In January 1929 Foundoukidis became an attache at the Section of Artistic Relations in the International Institute of Intellectual Cooperation (IIIC), an advisory body to the League of Nations.

==International Office of Museums (1929–1941)==

In April 1929 Foundoukidis was appointed Secretary of the IIIC's International Office of Museums (IOM).
He served under Jules Destrée.
Foundoukidis was open-minded and multi-lingual, and introduced a more internationalist and professional attitude to the IMO.
In 1931 at a conference in Athens he was the first to use the French term patrimoine to refer to artistic heritage, and other international organizations soon began to use the patrimoine in this sense.
He was made Secretary General of the IOM in 1931, holding office until after the start of World War II (1939–45).
With Foundoukidis as its effective leader the IMO began to organize international conferences which drew very large numbers of attendees.
The Germans were generally opposed to the IIIC and would not cooperate with the IMO or other League of Nations units, but to some extent Foundoukidis was able to counteract this divide through his diplomacy and human qualities, creating strong personal but unofficial links.

Under Foundoukidis the OIM was involved in the debate over acquisition of archaeological materials, and proposed that the OIM could facilitate resolution of disputes between a collecting institution and the country of origin.
The 1933 OIM Draft came into operation whenever an object was alienated or exported contrary to national legislation, whether the object was from a collection or from an archaeological excavation.
When stelae removed from Tell el-Amarna in Egypt were illegally exported and offered for sale in Europe, Foundoukidis advised that the OIM draft applied to both movables and immovables, such as "fragments of monuments".
However, later versions of the OIM Draft did exclude objects from archaeological sites.
The OIM also facilitated international exchange of cultural objects by promoting international exhibits and circulation of casts.
Under a Leagues of Nations resolution the OIM became the clearing house for all information about international exhibitions.

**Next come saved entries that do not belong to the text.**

(* ===== verification/UriMachine.v ===== *)
(** * The goto machine of Uri::Create (sylar/uri.cpp)

    uri.cpp carries the automaton that was generated from uri.rl as goto code.
    Its pieces are data here, one entry per label: [St n] is the code from the
    label [stn] (case [n]) to its last goto, a switch on the character and then
    nested comparisons, of which those that are not decided fall through; [Tr n]
    is the label [trn] with its actions.  [*p] is a signed char.  The tables are
    in UriStates1.v and UriStates2.v, in the order of the source. *)

From Stdlib Require Import ZArith Lia Ascii String List.
From stdpp Require Import base list strings.
From S2P Require Import Prelude Ordered CString Uri.

Local Open Scope Z_scope.
Local Open Scope list_scope.

Inductive action : Type :=
  | marku | markh | save_scheme | save_port | save_userinfo | save_host
  | save_path | save_query | save_fragment.

Inductive label : Type := st (n : Z) | tr (n : Z).

(** Comparisons of [*p]: [<], [>], [>=], [==] and the range test. *)
Inductive cond : Type := Below (n : Z) | Above (n : Z) | AtLeast (n : Z) | Is (n : Z) | Within (a b : Z).

Inductive test : Type := Go (l : label) | Fall | If (c : cond) (yes no : test).

Inductive entry : Type :=
  | St (n : Z) (switch : list (Z * label)) (body : list test)
  | Tr (n : Z) (actions : list action) (target : Z)
  | Eof (states : list Z) (actions : list action).

(** A plain [char]. *)
Definition schar (c : ascii) : Z := swrap 8 (code c).

Definition holds (c : cond) (ch : Z) : bool :=
  match c with
  | Below n => ch <? n
  | Above n => n <? ch
  | AtLeast n => n <=? ch
  | Is n => ch =? n
  | Within a b => (a <=? ch) && (ch <=? b)
  end.

Fixpoint decide_test (t : test) (ch : Z) : option label :=
  match t with
  | Go l => Some l
  | Fall => None
  | If c yes no => if holds c ch then decide_test yes ch else decide_test no ch
  end.

Fixpoint run_body (body : list test) (ch : Z) : option label :=
  match body with
  | [] => None
  | t :: r => match decide_test t ch with Some l => Some l | None => run_body r ch end
  end.

Fixpoint run_switch (switch : list (Z * label)) (ch : Z) : option label :=
  match switch with
  | [] => None
  | (v, l) :: r => if ch =? v then Some l else run_switch r ch
  end.

(** Where the code of a state goes on a character. *)
Definition run_state (code : list (Z * label) * list test) (ch : Z) : option label :=
  match run_switch code.1 ch with Some l => Some l | None => run_body code.2 ch end.

Section machine.
Context (program : list entry).

Fixpoint find_st (p : list entry) (n : Z) : option (list (Z * label) * list test) :=
  match p with
  | [] => None
  | St k sw b :: r => if k =? n then Some (sw, b) else find_st r n
  | _ :: r => find_st r n
  end.

Fixpoint find_tr (p : list entry) (n : Z) : option (list action * Z) :=
  match p with
  | [] => None
  | Tr k acts target :: r => if k =? n then Some (acts, target) else find_tr r n
  | _ :: r => find_tr r n
  end.

(** A state without actions at the end has no case in that switch. *)
Fixpoint find_eof (p : list entry) (n : Z) : list action :=
  match p with
  | [] => []
  | Eof l acts :: r => if existsb (Z.eqb n) l then acts else find_eof r n
  | _ :: r => find_eof r n
  end.

(** The actions on the way to the next state. *)
Definition follow (l : label) : option (list action * Z) :=
  match l with st n => Some ([], n) | tr n => find_tr program n end.

Definition move (cs : Z) (ch : Z) : option (list action * Z) :=
  match find_st program cs with
  | None => None
  | Some c => match run_state c ch with Some l => follow l | None => None end
  end.

(** ** The actions *)

(** [mark] is null or a position in the text. *)
Definition Marked : Type := option nat * Uri.

(** [uri->set(std::string(mark, p - mark)); mark = NULL]; no string is made from
    a null pointer. *)
Definition save (set : string -> Uri -> Uri) (buf : list ascii) (p : nat) (x : Marked) : outcome Marked :=
  match x.1 with
  | None => Undef NullDeref
  | Some m => Ret (None, set (string_of_mem (drop m buf) (p - m)) x.2)
  end.

Definition do_action (buf : list ascii) (p : nat) (x : Marked) (a : action) : outcome Marked :=
  match a with
  | marku | markh => Ret (Some p, x.2)
  | save_scheme => save setScheme buf p x
  | save_port =>
      match x.1 with
      | None => Undef NullDeref
      | Some m => if Nat.eqb p m then Ret (None, x.2)
                  else obind (atoi (drop m buf ++ [NUL])) (fun v => Ret (None, setPort v x.2))
      end
  | save_userinfo => match x.1 with None => Ret (None, x.2) | Some _ => save setUserinfo buf p x end
  | save_host =>
      match x.1 with
      | None => Ret x
      | Some m => Ret (x.1, setHost (string_of_mem (drop m buf) (p - m)) x.2)
      end
  | save_path => save setPath buf p x
  | save_query => save setQuery buf p x
  | save_fragment => save setFragment buf p x
  end.

Fixpoint do_actions (buf : list ascii) (p : nat) (acts : list action) (x : Marked) : outcome Marked :=
  match acts with
  | [] => Ret x
  | a :: r => obind (do_action buf p x a) (do_actions buf p r)
  end.

(** The loop from [p] on; state 0 leaves it at once. *)
Fixpoint exec (buf : list ascii) (p : nat) (rest : list ascii) (cs : Z) (x : Marked) : outcome (Z * Marked) :=
  match rest with
  | [] => obind (do_actions buf p (find_eof program cs) x) (fun x' => Ret (cs, x'))
  | c :: r =>
      match move cs (schar c) with
      | None => Undef FuelExhausted
      | Some (acts, cs') =>
          obind (do_actions buf p acts x) (fun x' =>
          if cs' =? 0 then Ret (0, x') else exec buf (S p) r cs' x')
      end
  end.

Definition uri_parser_start : Z := 451.
Definition uri_parser_first_final : Z := 451.
Definition uri_parser_error : Z := 0.

Definition Create (uristr : string) : outcome (option Uri) :=
  let buf := list_ascii_of_string uristr in
  obind (exec buf 0 buf uri_parser_start (None, Uri_new)) (fun r =>
  if r.1 =? uri_parser_error then Ret None
  else if uri_parser_first_final <=? r.1 then Ret (Some r.2.2) else Ret None).
End machine.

During the Spanish Civil War, on 16 November 1936 eight incendiary bombs fell on the Museo del Prado in Madrid, causing considerable damage to the structure.
The architect José Lino Vaamonde drew up a detailed plan of the impact of the bombs, with photographs, the next day.
The plan and photographs were published in Mouseion, the press organ of the International Office of Museums, directed by Foundoukidis, in October 1937.

==Later career (1941–68) ==

In September 1941 the IOM suspended operations as a result of World War II.
Foundoukidis left the IIIC in 1946.
He remained the honorary director of the Hellenic society at the Cité Internationale Universitaire de Paris.
He also became secretary of the International Commission of Folklore and Folk Arts (CIAP), a unit of UNESCO's Commission for Philosophy and Historical Sciences (CIPHS).
In 1951 he was replaced in this position by Jorje Dias of Portugal.
Foundoukidis died on 11 September 1968.
He was a Knight of the Legion of Honour.

==Publications==

Publications by Foundoukidis included:

- Euripide Foundoukidis (1922). "L'Internationalisation des étroits maritimes et le nouveau statut international des détroits de Constantinople"
- Euripide Foundoukidis (1936). "L'Oeuvre internationale de Jules Destrée dans le domaine des arts"
- Charles De Visscher (1936). "La Protection internationale des monuments historiques et des oeuvres d'art en temps de guerre"
- Euripide Foundoukidis (1936). "La Règlementation des concours internationaux d'architecture"
- Euripide Foundoukidis (1937). "L'Activité de l'Office international des musées en 1934-1935"
- Euripide Foundoukidis. "La Coopération intellectuelle dans le domaine des arts, de l'archéologie et de l'ethnologie. Année 1937 [-1938]"
- Euripide Foundoukidis (1937). "Research in the field of archeology and the history of art"
- Euripide Foundoukidis (1937). "Tableau des activités du département d'art, d'archéologie et d'ethnologie"
- Charles De Visscher (1937). "La Protection internationale des monuments historiques et des oeuvres d'art en temps de guerre"
- Euripide Foundoukidis (1940). "Problèmes internationaux d'art et d'archéologie. I"
- Euripide Foundoukidis (1945). "Les Travaux de l'Office international des musées et organismes associés pendant la période juin 1940 à janvier 1945"
- Euripide Foundoukidis (1945). "La Reconstruction sur le plan cultural"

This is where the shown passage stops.